Легальных вещей после этого Пришвин написал сколько угодно, но к опасной и скользкой теме революции и гражданской войны, к тому, что было так остро им пережито и глубоко осмыслено, не возвращался более никогда, не считая маленьких рассказов, вроде «Школьной робинзонады» или очень хорошо продуманного, политически корректного, как мы бы сегодня сказали, рассказа «Охота за счастьем». А когда в 1929 году после окончания «алпатовской трилогии» мелькнула у него было идея написать эпопею гибели купеческого города Ельца в 1919 году, то замысел реализован не был, и именно за отсутствие революционной темы его и била впоследствии провокаторская рапповская критика: «Такие явления, как война и революция, прошли, в сущности, мимо Пришвина, задев его творчество лишь стороной».

Тем не менее обиды на власть у Пришвина не было: напротив, если умозрительное из смоленского далека отношение к московскому нэпу, о котором позднее мудрый Пастернак написал в «Докторе Живаго», что то был самый фальшивый из всех советских периодов, оставалось у Пришвина отрицательным, то увиденная в Москве реальность оказалась иной и необыкновенно взбодрила его.

«Я собрался с духом и поехал в Москву: какую тут животную радость я испытал, увидав открытые продовольственные магазины, книжные лавки, издательство»,

— сообщил он Ремизову.

В этом же письме к Алексею Михайловичу Пришвин не без умысла написал:

«Я себя чувствую, наверно, много лучше, чем Вы: леса наши мало-помалу очищаются от лома, в сгоревших местах принимается буйная заросль, по сторонам дорог открываются капризные тропинки, по которым совершенно безопасно можно идти… Самое же главное, я не стыжусь Вам в этом сознаться после испытаний голода и чуждого мне рода труда: так называемая „животная“ радость бытия вытесняет всякую грусть. Поешь хорошо, удастся напечатать, хотя и с большими опечатками книгу, — и радуешься и думаешь: „Заслужил, заслужил!“, а раньше, бывало, наешься, выпустишь книгу и загрустишь».[3]

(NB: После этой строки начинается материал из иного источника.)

(** The optimizer [__init__] builds holds the parameters of the three
    modules, and a training step keeps it so. *)
Lemma DANNTrainer_init_optimizer
    (extractor_ classifier_ domain_classifier_ : nn_module)
    (lambd_ : R) (adaption_factor_ : bool) (num_classes_ : pyval)
    (lr_ weight_decay_ : R) (parent : result (Z * bool)) self :
  DANNTrainer_init extractor_ classifier_ domain_classifier_ lambd_
    adaption_factor_ num_classes_ lr_ weight_decay_ parent = Ok self ->
  params (optimizer self) = [extractor; classifier; domain_classifier].
Proof.
  unfold DANNTrainer_init. destruct parent as [[ws im]|]; [cbn|done].
  destruct (match num_classes_ with PyNone => _ | PyInt _ => _ end)
    as [k|]; [cbn|done].
  destruct (Adam_new _ _ _ _) as [m|]; [cbn|done].
  destruct (Accuracy_new k) as [[]|]; [cbn|done].
  by intros [= <-].
Qed.


(** C4.  With the adaptive schedule the reversal coefficient of a step
    is [2/(1+exp(-10p)) - 1], where
    [p = (batch_id + epoch_id * num_batches) / (num_epochs * num_batches)];
    without it the coefficient is 1.  At [p = 0] the adaptive
    coefficient is 0, at [p = 1/2] it is [2/(1+exp(-5)) - 1]. *)
Theorem reversal_coefficient_schedule self
    (batch_id num_batches epoch_id num_epochs : Z) :
  let p := (IZR (batch_id + epoch_id * num_batches) /
            IZR (num_epochs * num_batches))%R in
  let gamma_ := gamma self batch_id num_batches epoch_id num_epochs in
  (adaption_factor self = false -> gamma_ = Ok 1%R) /\
  (adaption_factor self = true -> num_epochs <> 0%Z -> num_batches <> 0%Z ->
     gamma_ = Ok (2 / (1 + exp (-10 * p)) - 1)%R /\
     (p = 0%R -> gamma_ = Ok 0%R) /\
     (p = (1 / 2)%R -> gamma_ = Ok (2 / (1 + exp (-5)) - 1)%R)).
Proof.
  intros p gamma_. split.
  - intros Ha. subst gamma_. unfold gamma. by rewrite Ha.
  - intros Ha He Hb.
    assert (gamma_ = Ok (2 / (1 + exp (-10 * p)) - 1)%R) as Hg.
    { subst gamma_. rewrite gamma_ok by done. by rewrite Ha. }
    split_and!; [done| |]; intros Hp; rewrite Hg, Hp; f_equal.
    + rewrite Rmult_0_r, exp_0. lra.
    + by replace (-10 * (1 / 2))%R with (-5)%R by lra.
Qed.

(** C6.  A training step reads the target batch through its first
    element only: two target batches with the same features give the
    same step, whatever else they carry. *)
Theorem training_step_ignores_target_labels self sb
    (tb1 tb2 : list tensor) (batch_id num_batches epoch_id num_epochs : Z) :
  tb1 !! 0 = tb2 !! 0 ->
  on_training_step self sb tb1 batch_id num_batches epoch_id num_epochs =
  on_training_step self sb tb2 batch_id num_batches epoch_id num_epochs.
Proof.
  intros Hfeat. unfold on_training_step, getitem_tuple. by rewrite Hfeat.
Qed.

(** What [__init__] takes as the number of classes: the argument when
    it is given, else the classifier's attribute. *)
Lemma DANNTrainer_init_resolved
    (extractor_ classifier_ domain_classifier_ : nn_module)
    (lambd_ : R) (adaption_factor_ : bool) (num_classes_ : pyval)
    (lr_ weight_decay_ : R) (world_size_ : Z) (is_main_ : bool) (k : pyval) :
  (exists z, num_classes_ = PyInt z /\ k = PyInt z) \/
  (num_classes_ = PyNone /\ getattr classifier_ "num_classes" = Some k) ->
  DANNTrainer_init extractor_ classifier_ domain_classifier_ lambd_
    adaption_factor_ num_classes_ lr_ weight_decay_
    (Ok (world_size_, is_main_)) =
  (moments ← Adam_new [extractor; classifier; domain_classifier]
               {| m_extractor := extractor_; m_classifier := classifier_;
                  m_domain_classifier := domain_classifier_ |}
               lr_ weight_decay_;
   Accuracy_new k;; Accuracy_new k;; Accuracy_new k;;
   Ok {| modules := {| m_extractor := extractor_;
                       m_classifier := classifier_;
                       m_domain_classifier := domain_classifier_ |};
         world_size := world_size_; is_main := is_main_;
         lr := lr_; weight_decay := weight_decay_; lambd := lambd_;
         adaption_factor := adaption_factor_; num_classes := k;
         optimizer := {| params := [extractor; classifier; domain_classifier];
                         opt_lr := lr_; opt_weight_decay := weight_decay_;
                         opt_state := moments |};
         train_loss := []; train_accuracy := [];
         val_loss := []; val_accuracy := [];
         test_loss := []; test_accuracy := []; logs := [] |}).
Proof.
  unfold DANNTrainer_init. cbn.
  intros [(z & -> & ->) | [-> Hattr]]; [done|]. by rewrite Hattr.
Qed.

Михаил Михайлович в отличие от многих противников большевистского режима никогда не испытывал симпатии к старым временам и о прошлом, о «великой подлости русской жизни, заплеванной, загаженной, беззаконной», жалел очень мало. Напротив, новое для него было не разрывом, а продолжением старого, его следствием, усилением — особенно это проявилось в пришвинских взглядах на самое ненавистное ему детище революции — на коммуну, которую благополучно разрушил нэп, Пришвиным отчасти предсказанный, хотя и не сразу узнанный в тусклых ленинских лозунгах и статьях.

«Душа раздвоена: по самому искреннему хочется проклясть всю эту мерзость, которую называют революцией, а станешь думать, выходит из нее хорошо, да хорошо: сонная, отвратительная Россия исчезает, появляются вокруг на улице бодрые, энергичные молодые люди».

Но — и это удивительная перекличка, как будто специальная, двух записей, опять совершенно в духе Пришвина — вернемся к концу предыдущей цитаты:

«…а всмотришься в лица — все люди в рядах равнодушные: эроса нет в Октябре, как ни рядись в красное. И невозможен эрос, потому что в Октябре был порыв, окончившийся браком совсем не с желанною.».

И здесь — Ефросинья Павловна!

А все же если не место, то местечко в новой литературе Михаил Михайлович нащупать сумел и в дальнейшем стал медленно трудиться над расширением плацдарма, в чем и состояла драматургия его отношений с большевистской властью.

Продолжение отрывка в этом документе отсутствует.